DATASET EXCERPTS -
Lemma ipc_recv_spec s L t :
  ipc_ok s L ->
  (exists L1 m L2 s', L = L1 ++ m :: L2 /\ (forall p, p ∈ L1 -> type_of s p <> Some t) /\ type_of s m = Some t /\
     ipc_recv s t = Some (s', m) /\ ipc_ok s' (L2 ++ L1) /\ same_msgs s s') \/
  (forall p, p ∈ L -> type_of s p <> Some t) /\ exists s', ipc_recv s t = Some (s', 0) /\ ipc_ok s' L /\ same_msgs s s'.
Proof.
  intros H. unfold ipc_recv. rewrite (qr_size _ _ (io_rep _ _ H)).
  destruct (recv_loop_spec t L (S (Z.to_nat (zlen L))) s [] 0) as [(L1 & m & L2 & s' & HL)|Hn];
    [by rewrite app_nil_r|done|unfold zlen; lia|by intros p ?%not_elem_of_nil| |].
  - left. by exists L1, m, L2, s'.
  - by right.
Qed.

Lemma rotate_at (L1 L2 : list Z) m : drop (S (length L1)) (L1 ++ m :: L2) ++ take (length L1) (L1 ++ m :: L2) = L2 ++ L1.
Proof. rewrite take_app_length, cons_middle, app_assoc, drop_app_length'; [done|]. rewrite length_app. simpl. lia. Qed.

Lemma find_first (P : Z -> Prop) `{!forall p, Decision (P p)} L1 m L2 :
  (forall p, p ∈ L1 -> ~ P p) -> P m -> list_find P (L1 ++ m :: L2) = Some (length L1, m).
Proof.
  intros H1 Hm. apply list_find_Some. split_and!; [by apply list_lookup_middle|done|].
  intros j y Hj Hlt. rewrite lookup_app_l in Hj by done. apply H1. by eapply list_elem_of_lookup_2.
Qed.

(** C39: [ipc_recv] returns the first queued message of the type, or NULL
    exactly when there is none; every other message stays in the queue, but
    those that were ahead of the one received now come after all the rest.
    The lock is free again and only the messages' index fields change. *)
Theorem ipc_recv_correct s L t :
  ipc_ok s L ->
  match list_find (fun p => type_of s p = Some t) L with
  | Some (i, m) => exists s', ipc_recv s t = Some (s', m) /\ ipc_ok s' (drop (S i) L ++ take i L) /\ same_msgs s s'
  | None => exists s', ipc_recv s t = Some (s', 0) /\ ipc_ok s' L /\ same_msgs s s'
  end.
Proof.
  intros H. destruct (ipc_recv_spec s L t H) as [(L1 & m & L2 & s' & -> & H1 & Hm & E & Hok & Hs)|(Hn & Hs)].
  - rewrite find_first by done. exists s'. rewrite rotate_at. by split_and!.
  - rewrite (proj2 (list_find_None _ _)); [done|]. by apply Forall_forall.
Qed.

(** ** An example: two messages of type 5 around one of type 6 *)

Definition ex_msgs : gmap Z ipc_message :=
  list_to_map [(10, mkMsg 1 5 [] 0); (20, mkMsg 2 6 [] 0); (30, mkMsg 3 5 [] 0)].
Definition ex_ipc (ps : list Z) : ipc_sys := mkIpc (mkQ false (ps ++ replicate (256 - length ps) 0) 256 0 (zlen ps) (zlen ps)) ex_msgs.

Lemma ex_ipc_ok ps : ps ⊆ [10; 20; 30] -> NoDup ps -> ipc_ok (ex_ipc ps) ps.
Proof.
  intros Hp Hn. assert (length ps <= 3)%nat as Hlen by (by apply (submseteq_length ps [10; 20; 30]), NoDup_submseteq).
  assert (0 <= zlen ps <= 3) as Hz by (unfold zlen; lia). split; [|intros p Hi|done].
  - split; cbn [ex_ipc ipc_q q_lock q_items q_capacity q_head q_tail q_size]; try done; try lia.
    + rewrite zlen_app, zlen_replicate. unfold zlen. lia.
    + rewrite Z.mod_small; lia.
    + intros k Hk. rewrite Z.add_0_l, Z.mod_small by lia. apply zget_app_l. lia.
  - cbn [ex_ipc ipc_msgs]. specialize (Hp p Hi). rewrite !elem_of_cons in Hp.
    destruct Hp as [->|[->|[->|?%not_elem_of_nil]]]; try done; split; try done; by eexists.
Qed.

Lemma ipc_recv_correct_witness :
  exists s', ipc_recv (ex_ipc [20; 10; 30]) 5 = Some (s', 10) /\ ipc_ok s' [30; 20].
Proof.
  assert (ipc_ok (ex_ipc [20; 10; 30]) [20; 10; 30]) as H by (apply ex_ipc_ok; [set_solver|by apply (bool_decide_unpack _)]).
  destruct (ipc_recv_correct (ex_ipc [20; 10; 30]) [20; 10; 30] 5 H) as (s' & E & Hok & _).
  exists s'. exact (conj E Hok).
Defined.

(** A task in [ipc_recv_wait] is not left waiting when its message comes:
    if it still waits after the turns [ts] and the others' next turn [f] leaves
    a message of the type in the queue, it returns with the first such
    message, whatever the later turns do. *)
Theorem ipc_recv_wait_live ts f rest s t s1 L :
  ipc_recv_wait ts s t = Some (s1, None) -> ipc_ok (f s1) L -> (exists p, p ∈ L /\ type_of (f s1) p = Some t) ->
  exists s2 i m, ipc_recv_wait (ts ++ f :: rest) s t = Some (s2, Some m) /\
    list_find (fun p => type_of (f s1) p = Some t) L = Some (i, m) /\ ipc_ok s2 (drop (S i) L ++ take i L).
Proof.
  intros Hw Hok (p & Hp & Ht). revert s Hw. induction ts as [|g ts IH]; intros s Hw; cbn [ipc_recv_wait app] in *.
  - injection Hw as ->. destruct (list_find (fun p => type_of (f s1) p = Some t) L) as [[i m]|] eqn:El.
    2:{ apply list_find_None in El. rewrite Forall_forall in El. by apply El in Hp. }
    pose proof El as (Hl & Hm & Hfst)%list_find_Some.
    destruct (ipc_recv_spec (f s1) L t Hok) as [(L1 & m' & L2 & s' & -> & H1 & Hm' & E & Hok' & _)|(Hn & _)]; [|by apply Hn in Hp].
    assert (list_find (fun p => type_of (f s1) p = Some t) (L1 ++ m' :: L2) = Some (length L1, m')) as El2 by (by apply find_first).
    rewrite El2 in El. injection El as <- <-. rewrite E. cbn [mbind option_bind].
    destruct (io_live _ _ Hok m') as [Hz _]; [by apply elem_of_app; right; apply elem_of_cons; left|].
    rewrite (proj2 (Z.eqb_neq _ _) Hz). exists s', (length L1), m'. split_and!; [done|done|].
    by rewrite rotate_at.
  - bind_inv Hw. destruct p0 as [s2 m2]. cbn [mbind option_bind]. destruct (m2 =? 0); [by apply IH|done].
Qed.

(** What another task does: it sends message 30. *)
Definition ex_turn (s : ipc_sys) : ipc_sys := default s (ipc_send s 30).

Lemma ipc_recv_wait_live_witness :
  exists s2, ipc_recv_wait [(fun s => s); ex_turn] (ex_ipc [20]) 5 = Some (s2, Some 30) /\ ipc_ok s2 [20].
Proof.
  assert (ipc_ok (ex_ipc [20]) [20]) as H by (apply ex_ipc_ok; [set_solver|apply NoDup_singleton]).
  destruct (ipc_recv_wait [(fun s => s)] (ex_ipc [20]) 5) as [[s1 [m|]]|] eqn:E; try (vm_compute in E; discriminate E).
  assert (ipc_ok s1 [20] /\ same_msgs (ex_ipc [20]) s1) as [H1 Hs].
  { destruct (ipc_recv_spec (ex_ipc [20]) [20] 5 H) as [(L1 & m & L2 & s' & EL & _ & Hm & _)|(_ & s' & Er & Hok & Hs)].
    - destruct L1 as [|? [|]]; [injection EL as <- <-; vm_compute in Hm; discriminate|discriminate|discriminate].
    - cbn [ipc_recv_wait] in E. rewrite Er in E. cbn in E. injection E as <-. exact (conj Hok Hs). }
  destruct (put_back_spec s1 [20] 30 H1) as (s2 & E2 & H2 & Hs2);
    [reflexivity|done|eapply same_msgs_live; [exact Hs|by eexists]|by intros [=]%list_elem_of_singleton|].
  assert (ex_turn s1 = s2) as Et by (unfold ex_turn, ipc_send; cbn [Z.eqb]; by rewrite E2). rewrite <- Et in H2, Hs2.
  assert (same_msgs (ex_ipc [20]) (ex_turn s1)) as Hs3 by (by etrans).
  assert (forall p, type_of (ex_turn s1) p = type_of (ex_ipc [20]) p) as Hty by (intros p; by apply same_msgs_type).
  destruct (ipc_recv_wait_live [(fun s => s)] ex_turn [] (ex_ipc [20]) 5 s1 [20; 30] E H2) as (s3 & i & m & Ew & Ef & H3).
  { exists 30. split; [set_solver|]. rewrite Hty. reflexivity. }
  rewrite (find_first (fun p => type_of (ex_turn s1) p = Some 5) [20] 30 []) in Ef.
  - injection Ef as <- <-. exists s3. exact (conj Ew H3).
  - intros p ->%list_elem_of_singleton. rewrite Hty. done.
  - rewrite Hty. reflexivity.
Defined.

WORK REQUIRED - Return word for word the lines above from the line with "(** C39: [ipc_recv]" to the line with "apply zget_app_l. lia.", including both and leaving out all others.

SOLUTION TO THE EXERCISE -
(** C39: [ipc_recv] returns the first queued message of the type, or NULL
    exactly when there is none; every other message stays in the queue, but
    those that were ahead of the one received now come after all the rest.
    The lock is free again and only the messages' index fields change. *)
Theorem ipc_recv_correct s L t :
  ipc_ok s L ->
  match list_find (fun p => type_of s p = Some t) L with
  | Some (i, m) => exists s', ipc_recv s t = Some (s', m) /\ ipc_ok s' (drop (S i) L ++ take i L) /\ same_msgs s s'
  | None => exists s', ipc_recv s t = Some (s', 0) /\ ipc_ok s' L /\ same_msgs s s'
  end.
Proof.
  intros H. destruct (ipc_recv_spec s L t H) as [(L1 & m & L2 & s' & -> & H1 & Hm & E & Hok & Hs)|(Hn & Hs)].
  - rewrite find_first by done. exists s'. rewrite rotate_at. by split_and!.
  - rewrite (proj2 (list_find_None _ _)); [done|]. by apply Forall_forall.
Qed.

(** ** An example: two messages of type 5 around one of type 6 *)

Definition ex_msgs : gmap Z ipc_message :=
  list_to_map [(10, mkMsg 1 5 [] 0); (20, mkMsg 2 6 [] 0); (30, mkMsg 3 5 [] 0)].
Definition ex_ipc (ps : list Z) : ipc_sys := mkIpc (mkQ false (ps ++ replicate (256 - length ps) 0) 256 0 (zlen ps) (zlen ps)) ex_msgs.

Lemma ex_ipc_ok ps : ps ⊆ [10; 20; 30] -> NoDup ps -> ipc_ok (ex_ipc ps) ps.
Proof.
  intros Hp Hn. assert (length ps <= 3)%nat as Hlen by (by apply (submseteq_length ps [10; 20; 30]), NoDup_submseteq).
  assert (0 <= zlen ps <= 3) as Hz by (unfold zlen; lia). split; [|intros p Hi|done].
  - split; cbn [ex_ipc ipc_q q_lock q_items q_capacity q_head q_tail q_size]; try done; try lia.
    + rewrite zlen_app, zlen_replicate. unfold zlen. lia.
    + rewrite Z.mod_small; lia.
    + intros k Hk. rewrite Z.add_0_l, Z.mod_small by lia. apply zget_app_l. lia.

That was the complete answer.